El alcalde volvió a insistir al final de su exposición que «no será un proceso sencillo. Es una prueba piloto, por lo que necesitamos la colaboración de todos. Es un deber de la sociedad dar esta oportunidad. Demostrar que Astigarraga ha hecho el esfuerzo por la integración de este colectivo».

Opinión de los vecinos

Finalizada la presentación, las opiniones y dudas de los vecinos allí presentes, su mayoría del barrio de Ergobia, no se hicieron esperar. «Creo que es un esfuerzo desmedido. Vamos a crear un gueto en Ergobia, sin que eso suponga la integración. ¿No sería mejor alojar a estas familias en pisos de Diputación en diversos municipios de Gipuzkoa?», aseguraba y preguntaba uno de los vecinos del barrio que opinó que «seguro que esto provoca el efecto llamada. Desde luego por lo que vemos, parece que hay muchos más de 122 rumanos allí».

Desde Romi-Bidean contestaron que «tenemos las chabolas y sus ocupantes registrados en una lista. No viven más de los que aparecen en ella».

Otra de las polémicas que más reacciones causó entre los vecinos fue el tema del empadronamiento. «Es un proceso planteado a cinco años, y ¿se les dará el empadronamiento en tres meses?», preguntaba una vecina, a la que contestaron que «el empadronamiento no es más que censarlos. Con él podrán optar a otras medidas, pero no se les regala nada».

La cuestión de la higiene o la matriculación de los pequeños en la haurreskola o la ikastola fue también motivo de controversia, con preguntas como «en las condiciones en las que están en las chabolas, ¿nos aseguran a las madres y padres de Astigarraga que esos niños podrán cumplir las medidas higiénicas?».
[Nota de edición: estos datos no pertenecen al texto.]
(** * Further properties of the code *)

(** ** The store on its own *)

(** X1.  [createTask] followed by [getTaskById] on the identifier drawn
    gives the task that [createTask] returned, whose id field is that
    identifier; the tasks under other identifiers stay as they were; and
    the count grows by one when the identifier was free.  The store does
    not look whether it was: a task already kept under the identifier is
    replaced and the count stays.  (On data whose dueDate cannot be
    converted to a primitive value [createTask] returns no task: it throws,
    with the identifier drawn and nothing stored.) *)
Theorem create_then_get host taskData w :
  let created := TaskStore.createTask host taskData w in
  let id := randomUUID host (uuidsDrawn w) in
  if conversion_throws (get taskData "dueDate") then
    created.1 = Throw conversion_error ∧
    tasks created.2 = tasks w ∧
    uuidsDrawn created.2 = S (uuidsDrawn w)
  else
    ∃ task,
      created.1 = Return task ∧
      get task "id" = VStr id ∧
      TaskStore.getTaskById id created.2 = (Some task, created.2) ∧
      (∀ id', id' ≠ id → tasks created.2 !! id' = tasks w !! id') ∧
      (TaskStore.getTaskCount created.2).1
      = (TaskStore.getTaskCount w).1
        + match tasks w !! id with Some _ => 0 | None => 1 end.
Proof.
  intros created id.
  destruct (conversion_throws (get taskData "dueDate")) eqn:Hconv.
  { subst created. by rewrite createTask_throws. }
  destruct (conversion_returns host _ Hconv) as [date Hdate].
  destruct (createTask_run host taskData w date Hdate) as (task & Hrun & Hid & _).
  fold created id in Hrun, Hid. exists task.
  unfold TaskStore.getTaskById, TaskStore.getTaskCount. cbn [fst].
  rewrite Hrun. cbn [fst snd tasks]. split_and!.
  - done.
  - done.
  - by rewrite lookup_insert_eq.
  - intros id' Hne. by rewrite lookup_insert_ne.
  - rewrite map_size_insert. destruct (tasks w !! id); simpl; lia.
Qed.

(** X2.  [deleteTask] answers true exactly when a task was kept under the
    identifier; afterwards [getTaskById] finds nothing there, the tasks
    under other identifiers stay as they were, the count has gone down by
    one exactly when the answer was true, and deleting again answers false
    and changes nothing. *)
Theorem delete_then_get id w :
  let deleted := TaskStore.deleteTask id w in
  (deleted.1 = true ↔ is_Some (tasks w !! id)) ∧
  TaskStore.getTaskById id deleted.2 = (None, deleted.2) ∧
  (∀ id', id' ≠ id → tasks deleted.2 !! id' = tasks w !! id') ∧
  (TaskStore.getTaskCount deleted.2).1
  = (TaskStore.getTaskCount w).1 - (if deleted.1 then 1 else 0) ∧
  TaskStore.deleteTask id deleted.2 = (false, deleted.2).
Proof.
  intros deleted. subst deleted.
  unfold TaskStore.deleteTask, TaskStore.getTaskById, TaskStore.getTaskCount.
  cbn [fst snd tasks clockReads uuidsDrawn]. split_and!.
  - apply bool_decide_eq_true.
  - by rewrite lookup_delete_eq.
  - intros id' Hne. by rewrite lookup_delete_ne.
  - rewrite map_size_delete.
    destruct (tasks w !! id) as [task|] eqn:E.
    + rewrite bool_decide_eq_true_2 by eauto.
      assert (size (tasks w) ≠ 0%nat) by (apply map_size_ne_0_lookup; eauto).
      simpl. lia.
    + rewrite bool_decide_eq_false_2 by (by intros [? ?]). simpl. lia.
  - rewrite lookup_delete_eq, delete_delete_eq.
    by rewrite bool_decide_eq_false_2 by (by intros [? ?]).
Qed.

(** X3.  In the record that [updateTask] returns for a stored task, every
    property the payload carries, other than dueDate and updatedAt, has the
    payload's value; a dueDate the payload defines is stored as the [Date]
    built from it.  The tasks under other identifiers, the count and the
    identifiers drawn stay as they were.  (On a payload whose dueDate
    cannot be converted to a primitive value [updateTask] returns no
    record: it throws, and the state stays as it was.) *)
Theorem update_takes_payload_fields host w id existingTask taskData :
  tasks w !! id = Some existingTask →
  let result := TaskStore.updateTask host id taskData w in
  if conversion_throws (get taskData "dueDate") then
    result = (Throw conversion_error, w)
  else
    ∃ updatedTask,
      result.1 = Return (Some updatedTask) ∧
      (∀ k v, k ≠ "dueDate" → k ≠ "updatedAt" → taskData !! k = Some v →
              get updatedTask k = v) ∧
      (isDefined (get taskData "dueDate") = true →
       ∃ date, new_Date host (get taskData "dueDate") = Return date ∧
               get updatedTask "dueDate" = VDate date) ∧
      (∀ id', id' ≠ id → tasks result.2 !! id' = tasks w !! id') ∧
      (TaskStore.getTaskCount result.2).1 = (TaskStore.getTaskCount w).1 ∧
      uuidsDrawn result.2 = uuidsDrawn w.
Proof.
  intros Hid result. subst result.
  destruct (conversion_throws (get taskData "dueDate")) eqn:Hconv.
  { by apply updateTask_throws with existingTask. }
  destruct (conversion_returns host _ Hconv) as [date Hdate].
  pose proof (updateTask_run host id taskData existingTask w date Hid Hdate) as Hrun.
  cbv zeta in Hrun. rewrite Hrun. unfold TaskStore.getTaskCount.
  cbn [fst snd tasks uuidsDrawn].
  eexists. split; [done|]. split_and!.
  - intros k v H1 H2 Hk. rewrite !get_insert_ne by done.
    by apply get_spread_present.
  - intros Hd. exists date. split; [done|].
    rewrite get_insert_ne by done. by rewrite get_insert_eq, Hd.
  - intros id' Hne. by rewrite lookup_insert_ne.
  - by rewrite map_size_insert_Some by eauto.
  - done.
Qed.

(** A task created and then given the priority high. *)
Lemma update_takes_payload_fields_witness :
  let w1 := (TaskStore.createTask Demo.ticking (obj [("title", VStr "Do taxes")])
               initialWorld).2 in
  ∃ updatedTask,
    (TaskStore.updateTask Demo.ticking Demo.uuid
       (obj [("priority", VStr "high")]) w1).1 = Return (Some updatedTask) ∧
    get updatedTask "priority" = VStr "high".
Proof.
  intros w1.
  destruct (update_takes_payload_fields Demo.ticking w1 Demo.uuid
              (default ∅ (tasks w1 !! Demo.uuid))
              (obj [("priority", VStr "high")]))
    as (updatedTask & Hres & Htake & _).
  - reflexivity.
  - exists updatedTask. split; [exact Hres|].
    apply Htake; [discriminate|discriminate|reflexivity].
Defined.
También hubo vecinos más dispuestos que hicieron hincapié en la voluntad de los rumanos del asentamiento por integrarse en el municipio. «Mi experiencia es positiva con ellos. Colaboraron recientemente en la limpieza del Urumea. Y también han puesto en orden el asentamiento», comentaba una miembro de Urgarden.

Dejando de lado las opiniones a favor o en contra del proyecto de integración, lo cierto es que la mayoría de los vecinos que acudieron a la reunión coincidieron en que «el proyecto tiene muchas lagunas. La integración no es solo darles el permiso para que se queden, sino incentivar que formen parte del pueblo de manera más activa y participativa».